Robots are used to manipulate different components in a car, such as the turn signal lever or headlight control. Sensors test the relative force needed to actuate these different components.
“The automobile manufacturers have pretty tight specs for how much force that should take,” says Gore. “It should not be too difficult to operate, but it shouldn’t be all loose and sloppy either. Everything has to have a certain feel and it has to be consistent and uniform. There’s a company that uses our sensor to manipulate all of these things inside the cabin of the car and make sure they operate to the manufacturer’s specs.”
This video shows sensor-equipped robots testing the force needed to move the louvers on the vents for a car’s heat and air conditioning system.
The automobile industry also uses robots and force sensors for seat testing, where wear and tear is a major concern.
“Until they started using robots, they had a single-axis linear slide that would drive something into the seat over and over again,” explains ATI’s Gore. “It didn’t simulate the way people actually get in and out of cars. Now they use a robot that has the freedom to move in all axes just like a person, and with our sensor they have the ability to maintain programmed contact forces. There are robot seat testers all over the world now.”
Beyond Human Capability
With the aid of force sensors, robots can assemble complex items where even humans struggle. This video shows automated assembly of a nuclear fusion target at the Lawrence Livermore National Laboratory.
“This device is the size of a pencil eraser,” explains Gore, describing the nuclear fusion target, “and has several different components that are being put together in this automated system using two of our sensors. These parts have tolerances of micrometer level. That’s something a human would definitely struggle to do, especially when you have to maintain that level of precision day in and day out.”
Force sensors are also helping robots perform automated tasks that are simply beyond human capacity. In the aerospace industry, demands for greater fuel efficiency and extended service life are requiring ever-tighter component tolerances.
In the quest to reduce emissions and increase fuel savings for airlines, OEMs are racing to improve aerodynamics on gas turbine engine blades by requiring tighter tolerances on leading and trailing edges, making manual blade profiling a thing of the past. Increased labor costs, a shortage of skilled labor, and concerns about worker safety are also fueling the automation thrust.
In April, FANUC’s 2014 Innovative System of the Year Award went to a new robotic system for jet engine blade weld blending and profiling. Developed by AV&R Aerospace in Montreal, Canada, the automated system is geared to the Maintenance, Repair and Overhaul (MRO) market and uses a FANUC LR Mate robot coupled with an integrated force sensor to re-profile blades and vanes according to original part design. The process achieves tolerances of plus-minus 37.5 microns, or 1.5 thousands of an inch, a feat only possible with robotic automation.
While in service the compressor blades wear over time, both narrowing the blade and making it thinner. The blades are supplied to AV&R Aerospace’s robotic system with weld repair already complete to build up the surfaces of the leading and trailing edges. Then the process uses a belt sander to blend the weld smooth with the parent material and re-profile the blade edges within tolerances.
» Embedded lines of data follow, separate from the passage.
(** The sequence adapter runs its phases one after another on each other's
    contexts: with distinct phase states, running the phases through the generic
    runner with its shared pending context is the same, results and effects, as
    handing each phase's returned context to the next; a state given twice is
    refused before anything runs. *)
Theorem sequence_threads_context {W E S Ctx : Type} {rt : RunnerRuntime W E S}
    (phases : list (Phase (W := W) (E := E) (Ctx := Ctx))) max own stops context :
  match runOnboardSequenceWithRunner phases max own stops context with
  | Ok run => NoDup (map fst phases) ∧ ∀ w, run w = sequence_reference phases max own stops context w
  | Throw st => st ∈ map fst phases ∧ ¬ NoDup (map fst phases)
  end.
Proof.
  assert (K : ∀ l (h0 : Handlers (W := W) (E := E) (Ctx := Ctx)),
    match build_handlers l h0 with
    | Ok _ => NoDup (map fst l) ∧ ∀ st, st ∈ map fst l → h0 st = None
    | Throw st => st ∈ map fst l ∧ (is_Some (h0 st) ∨ ¬ NoDup (map fst l))
    end).
  { induction l as [|[s run] l IH]; intros h0; cbn [build_handlers map fst].
    { split; [constructor|]. by intros st ?%elem_of_nil. }
    destruct (h0 s) eqn:E0; [split; [by left|left; eauto]|].
    specialize (IH (λ s', if bool_decide (s' = s) then Some (phase_handler run) else h0 s')).
    destruct (build_handlers l _) as [h|st].
    - destruct IH as [Hnd Hl]. split.
      + constructor; [|done]. intros Hin. specialize (Hl s Hin). by rewrite bool_decide_eq_true_2 in Hl.
      + intros st [->|Hin]%elem_of_cons; [done|]. specialize (Hl st Hin). by destruct (bool_decide _).
    - destruct IH as [Hin Hor]. split; [by right|].
      destruct (decide (st = s)) as [->|Hne].
      + right. intros [Hn _]%NoDup_cons. done.
      + rewrite bool_decide_eq_false_2 in Hor by done.
        destruct Hor as [?|Hn]; [by left|right]. by intros [_ ?]%NoDup_cons. }
  specialize (K phases (λ _, None)). unfold runOnboardSequenceWithRunner, buildOnboardSequenceHandlers.
  destruct (build_handlers phases (λ _, None)) as [h|st] eqn:Eb; cbn [mbind result_bind].
  - split; [apply K|]. intros w. unfold runOnboardMachine, sequence_reference.
    cbn [maxTransitions sequence_options]. unfold mbind, ST_bind.
    change (rt_session (RunnerRuntime := pending_rt)) with (beside (Ctx := Ctx) (rt_session (RunnerRuntime := rt))).
    rewrite beside_lift. destruct (lift rt_session w) as [[s|e] w1]; cbn [fst snd]; [|done].
    destruct (run_phases_pending phases h max own stops (normalizeMaxTransitions max)
      (Datatypes.S (Datatypes.S (normalizeMaxTransitions max))) (mkProgress context s 0 false) w1 Eb)
      as [c' Hr]. cbn [p_context] in Hr. rewrite Hr.
    destruct (run_phases _ _ _ _ _ w1) as [[p|e] w2]; done.
  - destruct K as [Hin [[? ?]|Hn]]; [done|]. by split.
Qed.

(** A prerequisite repair that returns has proved its results harmless: they
    are a legal path of update-free transitions from the phase's state, each
    naming its source and its kind, to an expected final state, and the durable
    state is still the entry state; nothing is applied by the repair itself. *)
Theorem repair_results_validated {W E S Ctx : Type} {rt : RunnerRuntime W E S}
    (o : RepairOptions W E Ctx) w :
  match runOnboardPrerequisiteRepair o w with
  | (Ok r, _) =>
      path (r_phase o).1 (rp_results r) (rp_finalState r)
      ∧ rp_finalState r ∈ r_expectedFinalStates o ∧ rp_results r ≠ []
      ∧ ∃ current w1 w2, rt_session w1 = (Ok current, w2) ∧ rt_state current = r_durableEntryState o
  | (Throw _, _) => True
  end.
Proof.
  unfold runOnboardPrerequisiteRepair. destruct (repair_body o w) as [[r|e] w'] eqn:Eb; [|done].
  revert Eb. unfold repair_body, mbind, ST_bind, rlift, st_lift, mret, ST_ret, st_throw.
  destruct (r_recordRepairEvent o RepairStarted _ _ w) as [[[]|] w1]; [|done].
  destruct ((r_phase o).2 (r_context o) w1) as [[ran|] w2]; [|done].
  destruct (bool_decide (ran.2 = [])) eqn:En; [done|]. bools.
  unfold validateRepairResults.
  destruct (validate_from _ _ ran.2) as [final|] eqn:Ev; cbn [mbind result_bind]; [|done].
  destruct (state_in _ final) eqn:Ei; [|done].
  destruct (rt_session w2) as [[current|] w3] eqn:Es; [|done].
  destruct (bool_decide (rt_state current = _)) eqn:Ec; [|done]. bools.
  destruct (r_recordRepairEvent o RepairCompleted _ _ w3) as [[[]|] w4]; [|done].
  intros [= <- <-]. cbn [rp_results rp_finalState].
  split; [by eapply validate_from_path|]. split; [by apply state_in_spec|]. split; [done|].
  by exists current, w2, w3.
Qed.

(** ** On the sample session *)

(** The phases from the sandbox to the end, which count their runs in the context; the last
    one records a model. *)
Definition counted (results : list OnboardStateResult)
    : nat → ST (World (receipts := one_receipt)) session_error (nat * list OnboardStateResult) :=
  λ c w, (Ok (Datatypes.S c, results), w).
Definition sample_updates : json := JObj [("model", JStr "m2")].
Definition sample_phases : list (Phase (W := World (receipts := one_receipt)) (E := session_error) (Ctx := nat)) :=
  [(StSandbox, counted [RTransition StOpenclaw (Some Branch) JUndef None]);
   (StOpenclaw, counted [RTransition StPolicies None JUndef None]);
   (StPolicies, counted [RTransition StFinalizing None JUndef None]);
   (StFinalizing, counted [RTransition StPostVerify None JUndef None]);
   (StPostVerify, counted [RComplete sample_updates None])].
This video shows the AV&R Aerospace Blade Profiling and Blending System in action.
According to AV&R Aerospace’s Engineering Coordinator, Guillaume Couture Armand, Eng., it would be impossible to achieve the tight tolerances without the FANUC force sensor. They need the adaptability of the force sensor to be able to follow the complex geometry of the blade.
“The key difficulty of this application is the random shape of the parts, because they are used parts,” explains Armand. “They will deform all differently. We have a CAD of the blade, which would be the ideal part, but the actual reality is very different, so we need the force sensor to adapt the robot path to the actual blade. Not only is the shape random, but the curve gives it a complex geometry, so we need the force sensor to compensate in different directions depending on the wear and how we’re removing the material on the airfoil. The force sensor allows us to change the orientation and keep in contact with the material removal tool (belt sander).”
Armand notes that the system intelligence comes from the adaptive and closed-loop capabilities, which he attributes to the software, designed by the company’s team of engineers, combining data from the force sensor and the inspection system, in this case a Keyence laser scanner.
“Robots are repeatable, but not really accurate. An inspection process is done prior to material removal. The vision system takes measurements of the part to determine the geometry and the thickness of the weld, and to compute the parameters to get the blade from its original state to the desired finished result. This is to calculate the actual geometry, because it varies a lot from blade to blade and so we need to adjust the task. Even if we change the path of the robot to fit with the actual geometry of the blade, the robot doesn’t go exactly where it’s commanded. The force sensor adapts the path to follow the actual shape of the blade. That’s the adaptive part.”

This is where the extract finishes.